**Supplied data**
↓↓↓

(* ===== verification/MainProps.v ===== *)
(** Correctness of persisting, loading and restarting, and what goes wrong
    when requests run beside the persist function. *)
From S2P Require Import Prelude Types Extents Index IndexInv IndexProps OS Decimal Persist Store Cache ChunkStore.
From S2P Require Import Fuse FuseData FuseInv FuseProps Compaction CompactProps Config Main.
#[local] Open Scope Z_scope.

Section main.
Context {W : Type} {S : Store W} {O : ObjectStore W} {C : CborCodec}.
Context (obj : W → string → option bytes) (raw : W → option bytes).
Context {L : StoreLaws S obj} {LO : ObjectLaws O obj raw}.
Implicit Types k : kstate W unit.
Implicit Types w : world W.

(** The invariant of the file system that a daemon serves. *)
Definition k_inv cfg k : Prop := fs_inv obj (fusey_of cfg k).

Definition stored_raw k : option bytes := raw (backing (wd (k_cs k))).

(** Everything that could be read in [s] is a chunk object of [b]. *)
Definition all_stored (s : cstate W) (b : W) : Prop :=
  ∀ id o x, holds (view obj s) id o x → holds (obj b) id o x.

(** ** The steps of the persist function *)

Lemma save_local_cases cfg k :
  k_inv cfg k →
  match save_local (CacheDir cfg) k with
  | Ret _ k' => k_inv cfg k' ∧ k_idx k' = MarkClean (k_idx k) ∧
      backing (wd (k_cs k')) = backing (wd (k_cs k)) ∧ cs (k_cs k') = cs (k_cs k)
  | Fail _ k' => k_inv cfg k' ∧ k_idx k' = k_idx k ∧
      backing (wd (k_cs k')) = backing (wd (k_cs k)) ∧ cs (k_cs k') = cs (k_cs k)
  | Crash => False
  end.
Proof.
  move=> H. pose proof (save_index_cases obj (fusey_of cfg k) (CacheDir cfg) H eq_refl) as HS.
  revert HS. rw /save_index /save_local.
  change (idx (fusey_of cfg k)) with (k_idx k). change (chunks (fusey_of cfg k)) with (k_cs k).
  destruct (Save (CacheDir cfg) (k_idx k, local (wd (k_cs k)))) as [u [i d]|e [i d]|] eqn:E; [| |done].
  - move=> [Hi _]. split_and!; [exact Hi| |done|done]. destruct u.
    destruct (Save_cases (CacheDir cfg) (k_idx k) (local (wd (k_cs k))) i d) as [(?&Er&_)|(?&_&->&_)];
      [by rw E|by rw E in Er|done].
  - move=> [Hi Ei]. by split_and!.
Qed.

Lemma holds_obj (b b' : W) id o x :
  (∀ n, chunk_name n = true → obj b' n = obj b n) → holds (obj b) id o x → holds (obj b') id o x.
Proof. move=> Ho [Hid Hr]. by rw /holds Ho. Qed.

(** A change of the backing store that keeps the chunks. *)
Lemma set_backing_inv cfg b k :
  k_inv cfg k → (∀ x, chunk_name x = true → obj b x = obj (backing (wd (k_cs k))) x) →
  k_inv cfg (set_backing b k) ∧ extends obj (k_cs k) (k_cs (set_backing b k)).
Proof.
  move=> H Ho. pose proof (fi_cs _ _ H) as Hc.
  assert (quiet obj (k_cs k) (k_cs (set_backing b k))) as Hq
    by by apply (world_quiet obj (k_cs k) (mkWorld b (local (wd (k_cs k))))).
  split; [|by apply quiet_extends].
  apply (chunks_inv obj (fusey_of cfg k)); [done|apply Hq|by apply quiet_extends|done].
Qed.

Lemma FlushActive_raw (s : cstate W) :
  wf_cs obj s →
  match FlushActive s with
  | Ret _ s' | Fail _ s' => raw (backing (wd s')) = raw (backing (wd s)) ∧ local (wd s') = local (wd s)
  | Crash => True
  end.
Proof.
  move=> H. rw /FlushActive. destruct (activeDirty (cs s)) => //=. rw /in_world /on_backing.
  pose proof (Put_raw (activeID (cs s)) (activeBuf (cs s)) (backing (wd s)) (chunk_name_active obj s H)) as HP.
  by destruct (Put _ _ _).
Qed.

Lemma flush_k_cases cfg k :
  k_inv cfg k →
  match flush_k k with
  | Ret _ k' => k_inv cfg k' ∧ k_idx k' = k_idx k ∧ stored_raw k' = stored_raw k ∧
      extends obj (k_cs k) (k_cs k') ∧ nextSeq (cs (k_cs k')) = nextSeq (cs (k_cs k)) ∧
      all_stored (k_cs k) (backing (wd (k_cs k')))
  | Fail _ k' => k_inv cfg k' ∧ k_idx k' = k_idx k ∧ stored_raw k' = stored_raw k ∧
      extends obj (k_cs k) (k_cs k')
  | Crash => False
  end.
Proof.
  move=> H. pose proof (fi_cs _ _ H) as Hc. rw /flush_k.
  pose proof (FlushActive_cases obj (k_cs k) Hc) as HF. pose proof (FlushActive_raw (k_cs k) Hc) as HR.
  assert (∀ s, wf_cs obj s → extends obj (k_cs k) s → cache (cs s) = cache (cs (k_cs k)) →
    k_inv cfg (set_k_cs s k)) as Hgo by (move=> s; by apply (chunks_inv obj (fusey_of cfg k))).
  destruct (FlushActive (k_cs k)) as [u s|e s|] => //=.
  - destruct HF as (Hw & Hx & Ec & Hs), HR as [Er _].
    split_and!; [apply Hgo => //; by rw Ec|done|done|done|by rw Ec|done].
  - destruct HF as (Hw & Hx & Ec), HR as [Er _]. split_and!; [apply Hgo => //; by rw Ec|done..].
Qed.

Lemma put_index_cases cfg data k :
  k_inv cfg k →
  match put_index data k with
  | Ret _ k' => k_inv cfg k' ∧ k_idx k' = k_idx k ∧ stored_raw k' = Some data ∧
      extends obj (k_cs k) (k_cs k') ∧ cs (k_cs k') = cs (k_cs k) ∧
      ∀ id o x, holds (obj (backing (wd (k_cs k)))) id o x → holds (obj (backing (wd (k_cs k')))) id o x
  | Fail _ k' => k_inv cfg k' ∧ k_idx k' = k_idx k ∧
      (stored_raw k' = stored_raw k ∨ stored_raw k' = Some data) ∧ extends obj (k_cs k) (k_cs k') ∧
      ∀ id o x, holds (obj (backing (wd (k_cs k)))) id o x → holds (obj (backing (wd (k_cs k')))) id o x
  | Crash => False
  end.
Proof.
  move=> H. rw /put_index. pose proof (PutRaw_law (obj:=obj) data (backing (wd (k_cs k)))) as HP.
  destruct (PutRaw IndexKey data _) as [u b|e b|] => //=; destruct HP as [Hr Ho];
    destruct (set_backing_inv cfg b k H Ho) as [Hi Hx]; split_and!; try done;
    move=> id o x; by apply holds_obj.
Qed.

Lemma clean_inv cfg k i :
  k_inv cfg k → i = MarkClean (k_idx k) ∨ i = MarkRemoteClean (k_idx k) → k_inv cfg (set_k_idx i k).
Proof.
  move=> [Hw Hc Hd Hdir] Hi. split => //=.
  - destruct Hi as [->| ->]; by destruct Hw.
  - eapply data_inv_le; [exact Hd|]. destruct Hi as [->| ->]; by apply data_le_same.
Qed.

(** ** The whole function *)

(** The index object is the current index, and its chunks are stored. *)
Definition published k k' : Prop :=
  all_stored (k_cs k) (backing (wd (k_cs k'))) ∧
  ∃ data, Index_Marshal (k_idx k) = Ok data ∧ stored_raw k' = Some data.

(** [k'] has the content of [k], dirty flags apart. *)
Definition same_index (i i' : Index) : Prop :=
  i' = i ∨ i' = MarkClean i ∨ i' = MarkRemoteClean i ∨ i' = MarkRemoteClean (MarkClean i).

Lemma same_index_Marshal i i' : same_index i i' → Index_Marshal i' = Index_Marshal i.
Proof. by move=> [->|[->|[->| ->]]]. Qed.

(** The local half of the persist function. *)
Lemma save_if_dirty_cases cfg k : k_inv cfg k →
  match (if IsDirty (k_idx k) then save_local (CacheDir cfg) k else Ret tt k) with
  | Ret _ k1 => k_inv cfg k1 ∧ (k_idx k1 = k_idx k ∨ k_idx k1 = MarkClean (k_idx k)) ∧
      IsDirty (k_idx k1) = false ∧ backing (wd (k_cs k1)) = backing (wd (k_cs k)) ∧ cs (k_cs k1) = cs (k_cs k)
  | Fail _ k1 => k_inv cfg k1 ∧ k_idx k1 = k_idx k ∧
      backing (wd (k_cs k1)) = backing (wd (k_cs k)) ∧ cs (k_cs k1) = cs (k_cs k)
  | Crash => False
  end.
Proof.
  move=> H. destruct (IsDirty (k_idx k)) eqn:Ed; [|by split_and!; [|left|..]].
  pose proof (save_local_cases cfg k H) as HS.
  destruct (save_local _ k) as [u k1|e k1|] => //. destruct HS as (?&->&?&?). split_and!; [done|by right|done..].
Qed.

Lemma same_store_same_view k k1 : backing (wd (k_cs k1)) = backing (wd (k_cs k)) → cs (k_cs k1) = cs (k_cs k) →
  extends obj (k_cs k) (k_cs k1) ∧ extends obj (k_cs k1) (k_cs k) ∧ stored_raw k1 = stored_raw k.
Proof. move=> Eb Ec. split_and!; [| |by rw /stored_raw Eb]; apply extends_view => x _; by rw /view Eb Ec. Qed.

↑↑↑
↓↓↓

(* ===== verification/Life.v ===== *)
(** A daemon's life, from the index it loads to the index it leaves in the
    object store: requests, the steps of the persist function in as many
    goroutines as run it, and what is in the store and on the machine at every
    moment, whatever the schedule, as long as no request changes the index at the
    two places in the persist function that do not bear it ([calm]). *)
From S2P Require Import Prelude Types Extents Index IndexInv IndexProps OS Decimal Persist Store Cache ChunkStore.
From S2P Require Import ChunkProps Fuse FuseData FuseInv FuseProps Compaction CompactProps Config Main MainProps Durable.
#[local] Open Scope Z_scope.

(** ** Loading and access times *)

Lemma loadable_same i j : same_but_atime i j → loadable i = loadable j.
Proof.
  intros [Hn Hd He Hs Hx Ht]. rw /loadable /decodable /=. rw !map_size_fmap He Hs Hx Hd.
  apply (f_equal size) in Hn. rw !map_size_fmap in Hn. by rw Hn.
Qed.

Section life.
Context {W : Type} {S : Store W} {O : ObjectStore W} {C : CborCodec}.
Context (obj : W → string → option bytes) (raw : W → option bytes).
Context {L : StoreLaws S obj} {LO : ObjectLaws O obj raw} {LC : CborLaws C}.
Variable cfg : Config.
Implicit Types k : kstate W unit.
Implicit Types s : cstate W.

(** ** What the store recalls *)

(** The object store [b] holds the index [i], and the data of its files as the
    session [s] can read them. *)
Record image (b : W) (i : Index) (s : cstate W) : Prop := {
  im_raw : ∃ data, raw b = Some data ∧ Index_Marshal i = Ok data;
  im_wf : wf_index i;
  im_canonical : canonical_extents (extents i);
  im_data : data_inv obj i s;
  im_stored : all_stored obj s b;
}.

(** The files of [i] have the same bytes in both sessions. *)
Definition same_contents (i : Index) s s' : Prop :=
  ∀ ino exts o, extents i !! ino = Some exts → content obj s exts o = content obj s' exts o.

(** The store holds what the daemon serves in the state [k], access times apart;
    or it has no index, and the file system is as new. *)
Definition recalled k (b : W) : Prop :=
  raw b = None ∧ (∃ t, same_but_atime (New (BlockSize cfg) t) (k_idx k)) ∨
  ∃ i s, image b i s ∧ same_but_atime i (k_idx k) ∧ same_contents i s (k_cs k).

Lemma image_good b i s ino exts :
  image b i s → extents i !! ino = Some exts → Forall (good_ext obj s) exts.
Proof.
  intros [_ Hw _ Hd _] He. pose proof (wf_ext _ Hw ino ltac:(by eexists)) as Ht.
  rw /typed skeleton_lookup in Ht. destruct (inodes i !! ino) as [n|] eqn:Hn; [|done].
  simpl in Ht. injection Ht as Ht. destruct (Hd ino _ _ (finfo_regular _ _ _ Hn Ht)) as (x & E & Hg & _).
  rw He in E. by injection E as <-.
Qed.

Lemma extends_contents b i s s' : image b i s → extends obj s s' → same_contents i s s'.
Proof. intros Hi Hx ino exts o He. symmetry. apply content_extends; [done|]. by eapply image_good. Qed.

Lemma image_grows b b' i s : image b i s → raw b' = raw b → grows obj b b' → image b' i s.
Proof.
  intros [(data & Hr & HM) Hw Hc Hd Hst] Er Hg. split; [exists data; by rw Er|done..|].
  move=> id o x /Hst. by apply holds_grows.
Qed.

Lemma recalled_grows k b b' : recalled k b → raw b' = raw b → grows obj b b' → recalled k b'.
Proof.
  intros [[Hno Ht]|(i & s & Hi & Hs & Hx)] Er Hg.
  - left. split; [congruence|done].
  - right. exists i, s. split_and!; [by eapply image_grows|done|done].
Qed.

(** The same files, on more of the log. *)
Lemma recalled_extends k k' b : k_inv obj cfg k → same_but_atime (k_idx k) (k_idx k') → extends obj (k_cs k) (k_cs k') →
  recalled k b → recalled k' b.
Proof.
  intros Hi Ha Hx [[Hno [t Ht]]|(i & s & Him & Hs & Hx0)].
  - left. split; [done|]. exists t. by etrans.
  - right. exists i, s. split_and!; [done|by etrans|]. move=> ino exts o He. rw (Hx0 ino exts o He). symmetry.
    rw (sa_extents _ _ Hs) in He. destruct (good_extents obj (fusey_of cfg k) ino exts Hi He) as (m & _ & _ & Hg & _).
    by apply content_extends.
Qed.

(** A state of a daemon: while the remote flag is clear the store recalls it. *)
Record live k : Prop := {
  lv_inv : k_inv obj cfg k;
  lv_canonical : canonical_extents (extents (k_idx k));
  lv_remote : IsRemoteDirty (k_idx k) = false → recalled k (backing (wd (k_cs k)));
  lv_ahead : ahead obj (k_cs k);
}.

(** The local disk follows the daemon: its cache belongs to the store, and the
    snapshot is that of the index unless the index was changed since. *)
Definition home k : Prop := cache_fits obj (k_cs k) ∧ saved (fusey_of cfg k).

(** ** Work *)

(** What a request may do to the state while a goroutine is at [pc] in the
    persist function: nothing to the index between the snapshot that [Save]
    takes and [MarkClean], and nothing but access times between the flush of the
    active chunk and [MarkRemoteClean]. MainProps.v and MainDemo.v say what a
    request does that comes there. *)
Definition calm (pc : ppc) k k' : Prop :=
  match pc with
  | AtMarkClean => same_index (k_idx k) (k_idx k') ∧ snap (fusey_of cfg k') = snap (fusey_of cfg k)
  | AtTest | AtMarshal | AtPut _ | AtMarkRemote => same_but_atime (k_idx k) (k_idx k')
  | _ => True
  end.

↑↑↑
↓↓↓

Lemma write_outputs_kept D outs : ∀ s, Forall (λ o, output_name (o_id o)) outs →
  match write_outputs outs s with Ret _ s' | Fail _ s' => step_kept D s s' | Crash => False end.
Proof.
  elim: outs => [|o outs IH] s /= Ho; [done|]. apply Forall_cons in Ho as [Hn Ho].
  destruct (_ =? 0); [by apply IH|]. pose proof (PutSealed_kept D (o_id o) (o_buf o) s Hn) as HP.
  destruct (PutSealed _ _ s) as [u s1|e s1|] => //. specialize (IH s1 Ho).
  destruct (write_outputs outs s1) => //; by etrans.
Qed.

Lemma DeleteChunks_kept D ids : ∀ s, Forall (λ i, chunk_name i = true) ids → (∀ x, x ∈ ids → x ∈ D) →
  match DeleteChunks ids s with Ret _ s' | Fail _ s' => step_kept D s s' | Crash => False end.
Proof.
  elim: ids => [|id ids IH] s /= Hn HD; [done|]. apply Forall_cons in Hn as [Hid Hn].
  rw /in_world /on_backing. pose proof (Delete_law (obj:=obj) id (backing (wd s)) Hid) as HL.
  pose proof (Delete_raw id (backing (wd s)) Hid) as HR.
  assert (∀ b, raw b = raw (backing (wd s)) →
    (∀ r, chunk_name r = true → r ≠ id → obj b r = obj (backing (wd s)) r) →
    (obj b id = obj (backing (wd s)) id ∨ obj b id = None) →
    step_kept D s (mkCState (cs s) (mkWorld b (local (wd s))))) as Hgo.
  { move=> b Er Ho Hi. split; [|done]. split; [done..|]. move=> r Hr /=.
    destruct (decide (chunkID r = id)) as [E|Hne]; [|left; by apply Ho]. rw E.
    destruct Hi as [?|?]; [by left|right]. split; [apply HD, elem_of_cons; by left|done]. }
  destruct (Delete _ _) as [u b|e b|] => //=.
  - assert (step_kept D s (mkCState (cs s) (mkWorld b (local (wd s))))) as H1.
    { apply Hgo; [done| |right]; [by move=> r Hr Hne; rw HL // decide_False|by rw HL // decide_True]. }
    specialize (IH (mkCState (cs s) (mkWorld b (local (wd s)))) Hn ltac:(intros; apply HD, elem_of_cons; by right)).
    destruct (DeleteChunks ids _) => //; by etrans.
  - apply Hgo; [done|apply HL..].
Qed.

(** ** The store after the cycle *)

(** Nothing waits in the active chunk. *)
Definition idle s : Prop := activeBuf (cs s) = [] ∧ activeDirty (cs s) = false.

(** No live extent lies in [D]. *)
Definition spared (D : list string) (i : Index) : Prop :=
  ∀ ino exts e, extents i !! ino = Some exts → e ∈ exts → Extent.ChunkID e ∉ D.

↑↑↑

**Problem requirements**
Retype, exactly and in full, the lines above from the one containing "destruct (write_outputs outs" through the one containing "destruct (decide (chunkID".

**Task answer**
  destruct (write_outputs outs s1) => //; by etrans.
Qed.

Lemma DeleteChunks_kept D ids : ∀ s, Forall (λ i, chunk_name i = true) ids → (∀ x, x ∈ ids → x ∈ D) →
  match DeleteChunks ids s with Ret _ s' | Fail _ s' => step_kept D s s' | Crash => False end.
Proof.
  elim: ids => [|id ids IH] s /= Hn HD; [done|]. apply Forall_cons in Hn as [Hid Hn].
  rw /in_world /on_backing. pose proof (Delete_law (obj:=obj) id (backing (wd s)) Hid) as HL.
  pose proof (Delete_raw id (backing (wd s)) Hid) as HR.
  assert (∀ b, raw b = raw (backing (wd s)) →
    (∀ r, chunk_name r = true → r ≠ id → obj b r = obj (backing (wd s)) r) →
    (obj b id = obj (backing (wd s)) id ∨ obj b id = None) →
    step_kept D s (mkCState (cs s) (mkWorld b (local (wd s))))) as Hgo.
  { move=> b Er Ho Hi. split; [|done]. split; [done..|]. move=> r Hr /=.
    destruct (decide (chunkID r = id)) as [E|Hne]; [|left; by apply Ho]. rw E.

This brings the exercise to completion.